L’autre doléance se rapporte à la faveur témoignée et à l’appui accordé aux grands chefs et aux chefs en général pour maintenir le prestige et l’influence de chacun d’eux dans sa tribu. Tandis que dans beaucoup d’autres îles de l’Océanie, l’autorité des chefs a presque disparu, dans cet archipel elle est mieux et plus solidement établie que jamais. Elle l’est si bien que lorsqu’un roko, ce qui arrive parfois, se permet d’ajourner l’application d’une loi nouvelle, impopulaire dans son district ou contraire à ses idées, le gouvernement ferme les yeux plutôt que de l’humilier devant sa tribu. Il est aisé de comprendre cette politique. Les autorités coloniales savent qu’il est plus facile de se faire écouter et obéir par les chefs naturels, que de gouverner directement une multitude réduite à l’état d’atomes.

Mais cette manière d’agir est particulièrement odieuse aux planteurs.

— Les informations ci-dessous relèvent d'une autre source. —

(** * Schedule-Assistant: the scheduling core, embedded and verified

    A shallow embedding of the three algorithmic pieces of the repository
    and of the in-memory store that feeds them:

    - [scheduler_agency.py]: the [Task] record and the [SchedulerAgent]
      store ([add_task], [assign_task], [update_task_status],
      [optimize_schedule], [get_agent_schedule]);
    - [task_optimizer_agent.py]: [_build_dependency_graph],
      [_topological_sort], [optimize_task_sequence] and
      [suggest_task_redistribution];
    - [calendar_checking_agent.py]: the sweep of [get_availability] and the
      first-fit search of [find_next_available_slot].

    Conventions.  A [datetime] is an absolute instant, a [Z] counting
    microseconds since the epoch (every timestamp that reaches the core has
    been made timezone-aware: [create_task] and [get_availability] replace
    a missing [tzinfo] by UTC); a [timedelta] is a [Z] number of
    microseconds.  A Python [dict] keyed by strings is an association list
    in insertion order with pairwise distinct keys, because iteration order
    matters for every loop below.  A Python [set] of strings is a
    [gset string].  The interpreter bounds how deep calls may nest; the
    one recursive function, [visit], takes the number of nested calls still
    allowed as a parameter and raises [RecursionError] past it.  [Task] objects are mutable and shared between the task
    table and the per-agent lists, so the store holds references into an
    object heap. *)

From Stdlib Require Import ZArith Sorted Permutation.
From stdpp Require Import base tactics option list sorting sets gmap strings pretty.

Local Open Scope Z_scope.
Set Warnings "-clear-no-such-hyp".

(** ** Python runtime pieces used by the sources *)

Module Py.

(** Exceptions the modelled code can raise: the [ValueError] of the
    cycle check and of [min] on an empty sequence, and the
    [RecursionError] of the interpreter when calls nest deeper than it
    allows.  The payload is the message. *)
Inductive exception : Type :=
| ValueError (msg : string)
| RecursionError (msg : string).

Definition message (e : exception) : string :=
  match e with ValueError msg | RecursionError msg => msg end.
(** C1, as the code has it.  A click on a question that is a child of a
    FAQ item, [faqItem], in a document where every other FAQ item has a
    question in it.  First every other item loses its "active" marker and
    the first question inside it gets aria-expanded "false"; then the marker
    of the clicked item is flipped and the clicked question gets the new
    state as a string.  So afterwards at most one item is expanded: the
    clicked one if it was collapsed, none if it was expanded. *)
Theorem faq_click_single_open (s : JsState) (this faqItem : ElementRef) :
  let d := document (page s) in
  let items := querySelectorAll d sel_faq_item in
  parentOf d this = Some faqItem →
  faqItem ∈ items →
  (∀ item, item ∈ items → item ≠ faqItem →
           is_Some (querySelectorIn d item sel_faq_question)) →
  let s1 := stateAfter (closeOtherItems faqItem) s in
  let s' := stateAfter (faqQuestionClick this) s in
  (faqQuestionClick this s).1 = Normal tt ∧
  (∀ item, item ∈ items → item ≠ faqItem →
     isActive (page s1) item = false ∧
     ∀ question, querySelectorIn d item sel_faq_question = Some question →
                 ariaExpanded (page s1) question = Some "false"%string) ∧
  isActive (page s1) faqItem = isActive (page s) faqItem ∧
  s' = onPage (set_document (toggleItemDoc this faqItem (isActive (page s) faqItem))) s1 ∧
  isActive (page s') faqItem = negb (isActive (page s) faqItem) ∧
  ariaExpanded (page s') this = Some (stringOfBool (negb (isActive (page s) faqItem))) ∧
  (∀ item, item ∈ items → item ≠ faqItem →
     isActive (page s') item = false ∧
     ∀ question, querySelectorIn d item sel_faq_question = Some question →
                 question ≠ this →
                 ariaExpanded (page s') question = Some "false"%string) ∧
  querySelectorAll (document (page s')) sel_faq_item = items ∧
  (∀ item, item ∈ items → isActive (page s') item = true → item = faqItem) ∧
  (isActive (page s) faqItem = false → isActive (page s') faqItem = true) ∧
  (isActive (page s) faqItem = true →
   ∀ item, item ∈ items → isActive (page s') item = false).
Proof.
  intros d items Hparent Hin Hquestions s1 s'.
  assert (Hitem : is_Some (d !! faqItem))
    by (apply lookup_lt_is_Some; by eapply querySelectorAll_lt).
  destruct (closeItems_loop d faqItem items s) as
    (s1' & Hrun & Hsame & Hfr & Hcl & Har & Hmc & Hma & Hfi); [done|done|].
  assert (Hs1 : s1 = s1').
  { unfold s1, stateAfter. rewrite closeOtherItems_unfold. fold d items. by rewrite Hrun. }
  assert (Hclick : faqQuestionClick this s =
    (Normal tt,
     onPage (set_document (toggleItemDoc this faqItem (isActive (page s) faqItem))) s1)).
  { rewrite (faqQuestionClick_unfold this faqItem s Hparent).
    rewrite closeOtherItems_unfold. fold d items. by rewrite Hrun, Hs1. }
  assert (Hs' : s' = onPage (set_document
                  (toggleItemDoc this faqItem (isActive (page s) faqItem))) s1).
  { unfold s', stateAfter. by rewrite Hclick. }
  assert (Hnormal : (faqQuestionClick this s).1 = Normal tt) by by rewrite Hclick.
  clearbody s1 s'. subst s1' s'. clear Hclick Hrun.
  assert (Hthis : is_Some (document (page s1) !! this)).
  { apply (sameStructure_is_Some d); [done|]. fold d in Hparent.
    unfold parentOf in Hparent. by destruct (d !! this). }
  assert (Hitem1 : is_Some (document (page s1) !! faqItem)).
  { by apply (sameStructure_is_Some d). }
  assert (Hflip : hasClass (toggleItemDoc this faqItem (isActive (page s) faqItem)
                    (document (page s1))) faqItem "active"
                  = negb (isActive (page s) faqItem)).
  { unfold toggleItemDoc. rewrite hasClass_alter_attributes.
    rewrite hasClass_toggle_eq by done. unfold isActive. by rewrite Hfi. }
  assert (Hothers : ∀ item, item ≠ faqItem →
            hasClass (toggleItemDoc this faqItem (isActive (page s) faqItem)
              (document (page s1))) item "active"
            = hasClass (document (page s1)) item "active").
  { intros item Hne. unfold toggleItemDoc. rewrite hasClass_alter_attributes.
    apply hasClass_toggle_ne. auto. }
  unfold isActive, ariaExpanded in *. cbn [page onPage document set_document].
  split; [done|].
  split; [by intros item Hi Hne; split; [apply Hcl|intros q; apply Har]|].
  split; [done|]. split; [done|]. split; [done|]. split.
  { unfold toggleItemDoc. apply attributeOf_setAttribute_eq.
    by rewrite is_Some_lookup_alter. }
  split.
  { intros item Hi Hne. split.
    - rewrite Hothers by done. by apply Hcl.
    - intros q Hq Hqne. unfold toggleItemDoc.
      rewrite attributeOf_setAttribute_ne by auto.
      rewrite attributeOf_alter_classList. by eapply Har. }
  split.
  { unfold items. symmetry. apply sameStructure_querySelectorAll; [|done].
    etrans; [done|]. unfold toggleItemDoc. etrans.
    - apply sameStructure_alter, sameSkeleton_toggle_active.
    - apply sameStructure_alter, sameSkeleton_set_aria. }
  split.
  { intros item Hi Hact. destruct (decide (item = faqItem)) as [|Hne]; [done|].
    rewrite Hothers, Hcl in Hact by done. done. }
  split.
  { intros Hwas. rewrite Hflip. unfold isActive. by rewrite Hwas. }
  intros Hwas item Hi. destruct (decide (item = faqItem)) as [->|Hne].
  - rewrite Hflip. unfold isActive. by rewrite Hwas.
  - rewrite Hothers by done. by apply Hcl.
Qed.
Lemma transform_in_frame ctx store :
  firstn (List.length store) (snd (transform_in callback ctx store)) = store.
Proof.
  rewrite transform_in_eq. destruct (flag_off (viewSettings ctx)); cbn [snd].
  - apply firstn_all.
  - now rewrite firstn_app, firstn_all, Nat.sub_diag, app_nil_r.
Qed.

Lemma session_in_outputs calls : forall store,
  fst (session_in callback calls store)
  = map (fun ctx => fst (transform_in callback ctx [])) calls.
Proof.
  induction calls as [|ctx calls IH]; intros store; cbn [session_in map].
  - reflexivity.
  - rewrite (transform_in_eq ctx store), (transform_in_eq ctx []).
    destruct (flag_off (viewSettings ctx)); cbn [fst].
    + specialize (IH store).
      destruct (session_in callback calls store) as [outs st].
      cbn [fst] in *. now rewrite IH.
    + specialize (IH (store ++ [snd (replace_p callback 0%nat
                                       (content ctx))])).
      destruct (session_in callback calls _) as [outs st].
      cbn [fst] in *. now rewrite IH.
Qed.

End Store.

(** * The claims of the specification *)

(** ** The paragraphs of the output *)

Lemma rebuilt_blocks (c : jsstring) (k : nat) (m : pmatch) :
  nth_error (blocks c) k = Some m ->
  nth_error (blocks (ClassesOnly.transform (on c))) k
  = Some (rebuilt classes_attrs classes_inner k m)
  /\ nth_error (blocks (Wrapper.transform (on c))) k
     = Some (rebuilt wrapper_attrs wrapper_inner k m).
Proof.
  intros H. split.
  - rewrite classes_transform_on.
    rewrite blocks_replace, H
      by auto using classes_attrs_no_gt, classes_inner_no_close.
    reflexivity.
  - rewrite wrapper_transform_on.
    rewrite blocks_replace, H
      by auto using wrapper_attrs_no_gt, wrapper_inner_no_close.
    reflexivity.
Qed.

Lemma wrapper_blocks_length (c : jsstring) :
  List.length (blocks (Wrapper.transform (on c))) = List.length (blocks c).
Proof.
  rewrite wrapper_transform_on. unfold blocks.
  rewrite scan_replace, matches_relabel
    by auto using wrapper_attrs_no_gt, wrapper_inner_no_close.
  rewrite length_map, length_combine, length_seq. apply Nat.min_id.
Qed.

Lemma classes_attrs_merged k a :
  merged (js "g-line " ++ js "g-l" ++ [48 + N.of_nat (k mod 4)]) a
    (classes_attrs k a).
Proof.
  unfold classes_attrs. rewrite shade_digit. apply add_class_merged.
Qed.

Lemma wrapper_inner_cases k i :
  (~ carries_clip_marker i ->
   wrapper_inner k i
   = js "<span class="
     ++ quoted (js "g-clip " ++ js "g-l" ++ [48 + N.of_nat (k mod 4)])
     ++ js ">" ++ i ++ js "</span>")
  /\ (carries_clip_marker i -> wrapper_inner k i = i).
Proof.
  unfold wrapper_inner, wrap. rewrite shade_digit. split; intros H.
  - apply hasClip_false_iff in H. now rewrite H.
  - apply hasClip_iff in H. now rewrite H.
Qed.

(** C1.  The revision that adds classes only, with the feature flag on,
    turns [<p>Hello</p><p>World</p>] into the same two paragraphs with the
    class attributes [g-line g-l0] and [g-line g-l1], and nothing else
    changes. *)
Theorem classes_only_hello_world :
  ClassesOnly.transform (on (js "<p>Hello</p><p>World</p>")) =
  js "<p class=" ++ quoted (js "g-line g-l0") ++ js ">Hello</p><p class="
  ++ quoted (js "g-line g-l1") ++ js ">World</p>".
Proof. vm_compute. reflexivity. Qed.

(** C2, the claim as it stands, fails in the wrapper revision.  A paragraph
    whose body carries a clip marker already is given no shade: the first
    paragraph below keeps the span with the index 2 that it came with, its
    own class attribute gets the line marker only, and the second paragraph
    gets the index 1.  The indices read 2, 1 and not 0, 1. *)
Lemma palette_cycling_counterexample :
  Wrapper.transform
    (on (js "<p><span class=" ++ quoted (js "g-clip g-l2")
         ++ js ">x</span></p><p>y</p>"))
  = js "<p class=" ++ quoted (js "g-line") ++ js "><span class="
    ++ quoted (js "g-clip g-l2") ++ js ">x</span></p><p class="
    ++ quoted (js "g-line") ++ js "><span class="
    ++ quoted (js "g-clip g-l1") ++ js ">y</span></p>"
  /\ map attrs
       (blocks (Wrapper.transform
                  (on (js "<p><span class=" ++ quoted (js "g-clip g-l2")
                       ++ js ">x</span></p><p>y</p>"))))
     = [js " class=" ++ quoted (js "g-line");
        js " class=" ++ quoted (js "g-line")]
  /\ map inner
       (blocks (Wrapper.transform
                  (on (js "<p><span class=" ++ quoted (js "g-clip g-l2")
                       ++ js ">x</span></p><p>y</p>"))))
     = [js "<span class=" ++ quoted (js "g-clip g-l2") ++ js ">x</span>";
        js "<span class=" ++ quoted (js "g-clip g-l1") ++ js ">y</span>"].
Proof. repeat split; vm_compute; reflexivity. Qed.

(** C2, amended.  Take the [k]-th match [m] of the content, counted from 0
    in the order of the text, and let [shade] be the token [g-l] with the
    digit of [k mod 4] (48 is the code unit of the digit 0).  The [k]-th
    paragraph of either output is [<p], a tag text, [>], a body and [</p>].
    In the classes-only revision the tag text is that of [m] with
    [g-line] and [shade] merged in, and the body is that of [m].  In the
    wrapper revision the tag text is that of [m] with [g-line] merged in,
    and the body is that of [m] inside a span of the classes [g-clip] and
    [shade], unless the body of [m] carries the clip marker: then it is the
    body of [m], and no shade is attached. *)
Theorem palette_cycling_amended (c : jsstring) (k : nat) (m : pmatch) :
  nth_error (blocks c) k = Some m ->
  let shade := js "g-l" ++ [48 + N.of_nat (k mod 4)] in
  exists mc mw,
    nth_error (blocks (ClassesOnly.transform (on c))) k = Some mc
    /\ nth_error (blocks (Wrapper.transform (on c))) k = Some mw
    /\ whole mc = js "<p" ++ attrs mc ++ js ">" ++ inner mc ++ js "</p>"
    /\ whole mw = js "<p" ++ attrs mw ++ js ">" ++ inner mw ++ js "</p>"
    /\ merged (js "g-line " ++ shade) (attrs m) (attrs mc)
    /\ inner mc = inner m
    /\ merged (js "g-line") (attrs m) (attrs mw)
    /\ (~ carries_clip_marker (inner m) ->
        inner mw = js "<span class=" ++ quoted (js "g-clip " ++ shade)
                   ++ js ">" ++ inner m ++ js "</span>")
    /\ (carries_clip_marker (inner m) -> inner mw = inner m).
Proof.
  intros H shade. destruct (rebuilt_blocks c k m H) as [Hc Hw].
  eexists _, _. split; [exact Hc|]. split; [exact Hw|].
  cbn [rebuilt block whole attrs inner].
  split; [reflexivity|]. split; [reflexivity|].
  split; [apply classes_attrs_merged|]. split; [reflexivity|].
  split; [apply add_class_merged|]. apply wrapper_inner_cases.
Qed.
Lemma cnt_perm {A} (p : A -> bool) l k : l ≡ₚ k -> cnt p l = cnt p k.
Proof. apply zsum_perm. Qed.

Lemma elem_of_concat {A} (x : A) ls : x ∈ concat ls <-> exists l, l ∈ ls /\ x ∈ l.
Proof.
  rewrite list_elem_of_In, in_concat. split.
  - intros (l & ? & ?). exists l. by rewrite !list_elem_of_In.
  - intros (l & ? & ?). exists l. by rewrite <- !list_elem_of_In.
Qed.

(** Replacing one list among several. *)
Lemma concat_insert {A} (ls : list (list A)) b l0 : ls !! b = Some l0 -> exists rest,
  concat ls ≡ₚ l0 ++ rest /\ forall l, concat (<[b := l]> ls) ≡ₚ l ++ rest.
Proof.
  intros E. exists (concat (take b ls) ++ concat (drop (S b) ls)).
  assert (P : forall l, concat (take b ls ++ l :: drop (S b) ls)
    ≡ₚ l ++ concat (take b ls) ++ concat (drop (S b) ls)).
  { intros l. rewrite concat_app. simpl. rewrite !app_assoc.
    f_equiv. apply Permutation_app_comm. }
  split.
  - rewrite <- (take_drop_middle ls b l0 E) at 1. apply P.
  - intros l. rewrite insert_take_drop by (by eapply lookup_lt_Some). apply P.
Qed.

Lemma fits_lxor w x y : 0 <= w -> fits w x -> fits w y -> fits w (Z.lxor x y).
Proof.
  intros Hw Hx Hy. pose proof (proj1 Hx). pose proof (proj1 Hy).
  assert (0 <= Z.lxor x y) by (apply Z.lxor_nonneg; lia). split; [done|].
  destruct (Z.eq_dec (Z.lxor x y) 0) as [->|]; [lia|].
  apply Z.log2_lt_pow2; [lia|].
  destruct (Z.lt_ge_cases (Z.log2 (Z.lxor x y)) w) as [|Hge]; [done|exfalso].
  assert (Z.testbit (Z.lxor x y) (Z.log2 (Z.lxor x y)) = true) as Hb
    by (apply Z.bit_log2; lia).
  rewrite Z.lxor_spec, (testbit_high w x), (testbit_high w y) in Hb
    by (done || lia). done.
Qed.

Lemma land_pow2 h k : 0 <= k -> Z.land h (2 ^ k - 1) = h mod 2 ^ k.
Proof. intros. rewrite <- Z.land_ones, Z.ones_equiv by done. done. Qed.

Lemma concat_replicate_nil {A} n : concat (replicate n (@nil A)) = [].
Proof. by induction n. Qed.
(** Big-endian words: the length trailer and the digest. *)
Definition be64 (v : Z) : bytes := map (fun i => u8 (Z.shiftr v (56 - Z.of_nat i * 8))) (seq 0 8).
Definition be32 (v : Z) : bytes := [u8 (Z.shiftr v 24); u8 (Z.shiftr v 16); u8 (Z.shiftr v 8); u8 v].

Definition sha_final (s : sha) : bytes :=
  let bits := u64 (sh_total s * 8) in
  let s := pad_loop 64 (sha_update s [0x80]) in
  let s := sha_compress {| s with sh_buf := sh_buf s ++ be64 bits |} in
  concat (map be32 (sh_h s)).

Definition job_sha256_parts (parts : list bytes) : bytes :=
  sha_final (fold_left (fun s p => if zlen p =? 0 then s else sha_update s p) parts sha_init).

Definition job_sha256 (a b c d : bytes) : bytes := job_sha256_parts (List.filter (fun p => negb (zlen p =? 0)) [a; b; c; d]).

#[local] Opaque compress.

(** ** The whole message at once *)

Fixpoint hash_blocks (n : nat) (h : list Z) (p : bytes) : list Z :=
  match n with
  | O => h
  | S n => hash_blocks n (compress h (take 64 p)) (drop 64 p)
  end.

(** A one bit, zeros up to the last eight bytes of a block, the number of
    bits. *)
Definition padding (n : Z) : bytes := 0x80 :: replicate (Z.to_nat ((55 - n) mod 64)) 0 ++ be64 (8 * n).

Definition sha256 (msg : bytes) : bytes :=
  let p := msg ++ padding (zlen msg) in concat (map be32 (hash_blocks (length p / 64) iv p)).

Lemma hash_blocks_snoc n : forall h p b, length p = (64 * n)%nat -> length b = 64%nat ->
  hash_blocks (S n) h (p ++ b) = compress (hash_blocks n h p) b.
Proof.
  induction n as [|n IH]; intros h p b Hp Hb.
  - destruct p; [|done]. cbn [hash_blocks app]. by rewrite firstn_all2 by lia.
  - rewrite <- (firstn_skipn 64 p) at 1. rewrite <- app_assoc. cbn [hash_blocks].
    assert (Ht : length (take 64 p) = 64%nat) by (rewrite length_take; lia).
    rewrite take_app_length', drop_app_length' by done. change (S n) with (1 + n)%nat.
    rewrite <- IH by (rewrite ?length_drop; lia). done.
Qed.

(** The hash has absorbed [msg]: full blocks are compressed, the rest is in
    the buffer. *)
Definition absorbed (s : sha) (msg : bytes) : Prop := exists n body,
  msg = body ++ sh_buf s /\ length body = (64 * n)%nat /\ (length (sh_buf s) < 64)%nat /\ sh_h s = hash_blocks n iv body.

Lemma absorb_compress s msg buf : absorbed s msg -> length (sh_buf s ++ buf) = 64%nat ->
  absorbed (sha_compress {| s with sh_buf := sh_buf s ++ buf |}) (msg ++ buf).
Proof.
  intros (n & body & -> & Hb & _ & Eh) Hl. exists (S n), (body ++ sh_buf s ++ buf). cbn [sha_compress sh_buf sh_h].
  split; [by rewrite app_nil_r, app_assoc|]. split; [rewrite length_app; lia|]. split; [cbn; lia|].
  by rewrite hash_blocks_snoc, Eh.
Qed.

Lemma absorb_loop fuel : forall s msg data, absorbed s msg -> (length data <= fuel)%nat ->
  absorbed (update_loop fuel s data) (msg ++ data) /\ sh_total (update_loop fuel s data) = sh_total s.
Proof.
  induction fuel as [|fuel IH]; intros s msg data A Hf.
  { destruct data; [|cbn in Hf; lia]. cbn. by rewrite app_nil_r. }
  cbn [update_loop]. destruct (Z.eqb_spec (zlen data) 0) as [Hz|Hz].
  { destruct data; [by rewrite app_nil_r|]. rewrite zlen_cons in Hz. pose proof (zlen_nonneg data). lia. }
  pose proof A as (n & body & E & Hb & Hl & Eh). set (k := (64 - length (sh_buf s))%nat).
  assert (Hd : (length data <> 0)%nat) by (unfold zlen in Hz; lia).
  replace (msg ++ data) with ((msg ++ take k data) ++ drop k data) by (by rewrite <- app_assoc, firstn_skipn). cbn [sh_buf]. destruct (Nat.eqb_spec (length (sh_buf s ++ take k data)) 64) as [H64|H64].
  - destruct (IH (sha_compress {| s with sh_buf := sh_buf s ++ take k data |}) (msg ++ take k data) (drop k data)) as [I1 I2];
      [by apply absorb_compress|rewrite length_drop; lia|]. split; [exact I1|]. by rewrite I2.
  - assert (Hk : (length data < k)%nat) by (rewrite length_app, length_take in H64; lia).
    rewrite (firstn_all2 (n := k) data), (skipn_all2 (n := k) data) by lia.
    replace (update_loop fuel {| s with sh_buf := sh_buf s ++ data |} []) with {| s with sh_buf := sh_buf s ++ data |} by (by destruct fuel).
    rewrite app_nil_r. split; [|done]. exists n, body. cbn [sh_buf sh_h].
    split; [by rewrite E, app_assoc|]. split; [done|]. split; [rewrite length_app; lia|done].
Qed.

Lemma absorb_update s msg data : absorbed s msg -> absorbed (sha_update s data) (msg ++ data).
Proof. intros A. by apply (absorb_loop (length data) {| s with sh_total := u64 (sh_total s + zlen data) |}). Qed.

Lemma total_update s data : absorbed s data -> forall d, sh_total (sha_update s d) = u64 (sh_total s + zlen d).
Proof. intros A d. by apply (absorb_loop (length d) {| s with sh_total := u64 (sh_total s + zlen d) |} data). Qed.

Lemma absorbed_buf s msg : absorbed s msg -> length (sh_buf s) = (length msg mod 64)%nat.
Proof.
  intros (n & body & -> & Hb & Hl & _). rewrite length_app, Hb, Nat.mul_comm, Nat.add_comm, Nat.Div0.mod_add. by rewrite Nat.mod_small.
Qed.

Lemma pad_zeros k : forall fuel s msg, absorbed s msg -> (k < fuel)%nat -> (k < 64)%nat -> ((length msg + k) mod 64 = 56)%nat ->
  absorbed (pad_loop fuel s) (msg ++ replicate k 0) /\ length (sh_buf (pad_loop fuel s)) = 56%nat.
Proof.
  induction k as [|k IH]; intros fuel s msg A Hf Hk Hm; (destruct fuel as [|fuel]; [lia|]); cbn [pad_loop];
    rewrite (absorbed_buf _ _ A).
  - rewrite Nat.add_0_r in Hm. rewrite Hm. cbn. rewrite app_nil_r. split; [done|]. by rewrite (absorbed_buf _ _ A).
  - destruct (Nat.eqb_spec (length msg mod 64) 56) as [E|E].
    + exfalso. rewrite <- Nat.Div0.add_mod_idemp_l, E in Hm.
      pose proof (Nat.div_mod_eq (56 + S k) 64). assert ((56 + S k) / 64 <= 1)%nat by (apply Nat.lt_succ_r, Nat.Div0.div_lt_upper_bound; lia). lia.
    + cbn [replicate]. change (0 :: replicate k 0) with ([0] ++ replicate k 0). rewrite app_assoc. apply IH; [by apply absorb_update|lia|lia|].
      rewrite length_app. cbn [length]. by replace (length msg + 1 + k)%nat with (length msg + S k)%nat by lia.
Qed.

Lemma be64_u64 v : be64 (u64 v) = be64 v.
Proof.
  unfold be64. apply map_ext_in. intros i Hi%in_seq. apply Z.bits_inj'. intros n Hn. rewrite !testbit_u8 by done.
  destruct (Z.ltb_spec n 8); [|done]. cbn [andb]. unfold u64. rewrite !Z.shiftr_spec, testbit_mod by lia.
  destruct (Z.ltb_spec (n + (56 - Z.of_nat i * 8)) 64); [done|lia].
Qed.

Lemma absorbed_init : absorbed sha_init [].
Proof. exists O, []. cbn. repeat split; lia. Qed.

Lemma final_spec s msg : absorbed s msg -> sh_total s = u64 (zlen msg) -> sha_final s = sha256 msg.
Proof.
  intros A Ht. unfold sha_final, sha256. rewrite Ht. set (k := Z.to_nat ((55 - zlen msg) mod 64)).
  assert (Hk : (k < 64)%nat) by (unfold k; pose proof (Z.mod_pos_bound (55 - zlen msg) 64 ltac:(lia)); lia).
  destruct (pad_zeros k 64 (sha_update s [0x80]) (msg ++ [0x80]) (absorb_update _ _ _ A) Hk Hk) as [B Hb].
  { rewrite length_app. cbn [length]. unfold k, zlen. apply Nat2Z.inj. rewrite Nat2Z.inj_mod.
    replace (Z.of_nat (length msg + 1 + _)) with (Z.of_nat (length msg) + 1 + (55 - Z.of_nat (length msg)) mod 64) by (pose proof (Z.mod_pos_bound (55 - Z.of_nat (length msg)) 64 ltac:(lia)); lia).
    rewrite Z.add_mod_idemp_r by lia. replace (Z.of_nat (length msg) + 1 + (55 - Z.of_nat (length msg))) with 56 by lia. done. }
  set (s1 := pad_loop 64 (sha_update s [0x80])) in *.
  assert (Eb : be64 (u64 (u64 (zlen msg) * 8)) = be64 (8 * zlen msg)).
  { unfold u64 at 2. rewrite <- (be64_u64 (8 * zlen msg)). f_equal. unfold u64. rewrite Z.mul_mod_idemp_l by lia. f_equal. lia. }
  rewrite Eb. destruct (absorb_compress s1 _ (be64 (8 * zlen msg)) B) as (n & body & E & Hl & _ & Eh); [by rewrite length_app, Hb|].
  rewrite Eh. cbn [sha_compress sh_buf] in E. rewrite app_nil_r in E. f_equal. f_equal. unfold padding. fold k.
  replace (msg ++ 0x80 :: replicate k 0 ++ be64 (8 * zlen msg)) with body by (rewrite <- E, <- !app_assoc; done).
  by rewrite Hl, Nat.mul_comm, Nat.div_mul.
Qed.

Ils allèguent de nombreux argumens ; je n’en citerai qu’un seul. Ils rappellent qu’autrefois les pouvoirs du chef, quelque arbitrairement qu’il les exerçât, n’étaient pas illimités. Quand ses exactions ou ses cruautés dépassaient une certaine mesure, les chefs de famille le déclaraient déchu et le remplaçaient par un autre membre de sa famille ou allaient se fondre dans une autre tribu. Cet acte de dénonciation était ordinairement accompagné ou suivi d’un coup de massue appliqué par un proche parent de haut rang sur le crâne du chef trop autoritaire. Ce contrôle un peu sommaire, mais très efficace, n’existe plus. Au contraire, la loi défend à la tribu de renvoyer son chef. Elle doit adresser ses plaintes au gouverneur qui, par principe et par goût, incline en faveur du chef.

Mais le principal motif du mécontentement des résidens blancs, il faut le chercher ailleurs. Les planteurs qui ont besoin de travailleurs, les négocians de Suva et de Levuka qui ont besoin de domestiques et qui, les uns et les autres, n’en trouvent que difficilement et à des conditions onéreuses, s’en prennent, souvent avec raison, aux roko et aux buli, peu favorables aux engagemens.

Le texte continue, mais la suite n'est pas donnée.